M Kukucka 1, R Roy 2, D Messroghli 1, C Tschöpe 2, B Nasseri 1, YH Choi 3, C Stamm 1
  • 1Deutsches Herzzentrum Berlin, Herz-, Thorax- und Gefäßchirurgie, Berlin, Germany
  • 2Berlin Center for Regenerative Therapies, Berlin, Germany
  • 3University of Cologne, Heart Center, Köln, Germany

Objective: The preclinical evaluation of novel myocardial regeneration studies relies heavily on reproducible assessment of global and regional cardiac function. Magnetic resonance imaging (MRI) is considered the gold-standard for LV function measurement, but requires complex experimental setup and general anesthesia. We developed a method for 2D speckle tracking echocardiography in mice, and systematically compared its validity with that of MRI data.

Methods: Twenty-six mice underwent permanent LAD ligation for induction of myocardial infarction. Twenty-two of those received cardiac cell therapy (mesenchymal stromal cells or amnion epithelial cells), and 4 injection of medium only (control). For weeks after treatment, all animals first underwent transthoracic 2D speckle tracking echocardiography with longitudinal strain measurement in light sedation, and were later anesthesized and intubated for cardiac MRI in a clinical 1.5 T magnet equipped with a dedicated small animal coil. Global and regional LV function data were analyzed in blinded fashion and compared with infarct size evaluation by histology.

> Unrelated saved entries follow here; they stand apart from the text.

Lemma round_nearest_even_ge m l : m <= round_nearest_even m l.
Proof. unfold round_nearest_even. destruct l as [|[]]; try destruct (Z.even m); lia. Qed.

Lemma binary_round_aux_pos m e l : 1 <= m -> -1074 <= e ->
  binary_round_aux 53 1024 false m e l <> S754_zero false.
Proof.
  intros Hm He. unfold binary_round_aux.
  destruct (shr_fexp_pos m e l Hm He) as [H1 H1e].
  destruct (shr_fexp 53 1024 m e l) as [r1 e1]; simpl in H1, H1e.
  pose proof (round_nearest_even_ge (shr_m r1) (loc_of_shr_record r1)) as Hr.
  destruct (shr_fexp_pos (round_nearest_even (shr_m r1) (loc_of_shr_record r1)) e1 loc_Exact
    ltac:(lia) H1e) as [H2 _].
  destruct (shr_fexp 53 1024 (round_nearest_even (shr_m r1) (loc_of_shr_record r1)) e1 loc_Exact)
    as [r2 e2]; simpl in H2.
  destruct (shr_m r2); [lia| |done]. by case_match.
Qed.

Lemma f64_of_Z_pos z : 1 <= z <= int64_max -> pos_f64 (f64_of_Z z).
Proof.
  intros Hz. pose proof (f64_of_Z_exp z ltac:(lia)) as He.
  pose proof (f64_of_Z_signed z ltac:(lia)) as Hs.
  assert (Hnz : f64_of_Z z <> S754_zero false).
  { destruct z as [|p|p]; [lia| |lia]. unfold f64_of_Z; simpl. unfold binary_round.
    destruct (shl_align _ _ _) as [m e] eqn:Ha. apply binary_round_aux_pos; [lia|].
    unfold shl_align in Ha. case_match; simplify_eq; [lia|lia|]. unfold fexp, emin in *. lia. }
  destruct (f64_of_Z z) as [s|s| |s m e]; simpl in *; try done; [naive_solver|].
  by destruct Hs as [-> ?].
Qed.

Lemma f64_mul_exp c x b b' :
  pos_f64 c -> fits_f64 x -> exp_le b c -> exp_le b' x -> 0 <= b -> 0 <= b' -> b + b' < 900 ->
  exp_le (b + b' + 60) (f64_mul c x).
Proof.
  unfold f64_mul. destruct c as [?|?| |[] m e]; simpl; try done.
  destruct x as [?|?| |s m' e']; simpl; try done. intros Hm Hm' He He' ???.
  apply (binary_round_aux_exp _ _ _ _ 106); try lia.
  split; [lia|]. change (2 ^ 106) with (2 ^ 53 * 2 ^ 53). nia.
Qed.

#[export] Hint Resolve signed_false_not_lt_zero f64_div_fits signed_fits : soho.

Results: As determined by MRI, LAD ligation led to reduced LVEF (31±6%) and increased LVEDV (0.14±0.5)ml and LVESV (0.98±0.3ml), but cell transplantation did not lead to a change in any of these parameters (LVEF 30±8%, p=0.4; LVEDV 0.15±0.3ml, p=0.2; LVESV 0.95±0.4ml, p=0.6). By echocardiography, however, cell transplantation led to significantly improved global LV function (LVEF 53±10%, p=0.001). Regional contractile function in the area-of-interest (AOI) was also improved, as reflected by greater wall thickening (AOI p=0.01 vs. control) and by 2D longitudinal strain and strain rate (48±12% vs. 21±14%, p=0.001). These correlated with histology findings, that showed reduced infarct size and greater AOI wall thickness in cell-treated hearts. Isoflurane anesthesia led to markedly reduced heart rate during MRI, while light sedation for echocardiography was associated with significantly higher heart rate. Heart rate at the time of investigation was identified as a predictor of change in LV function.

Conclusion: In Cardiac MRI, general anesthesia associated cardiac depression in mice masks cell-therapy induced changes in contractile function. Speckle tracking echocardiography data correlate more closely with changes in histology and may reflect LV function more accurately.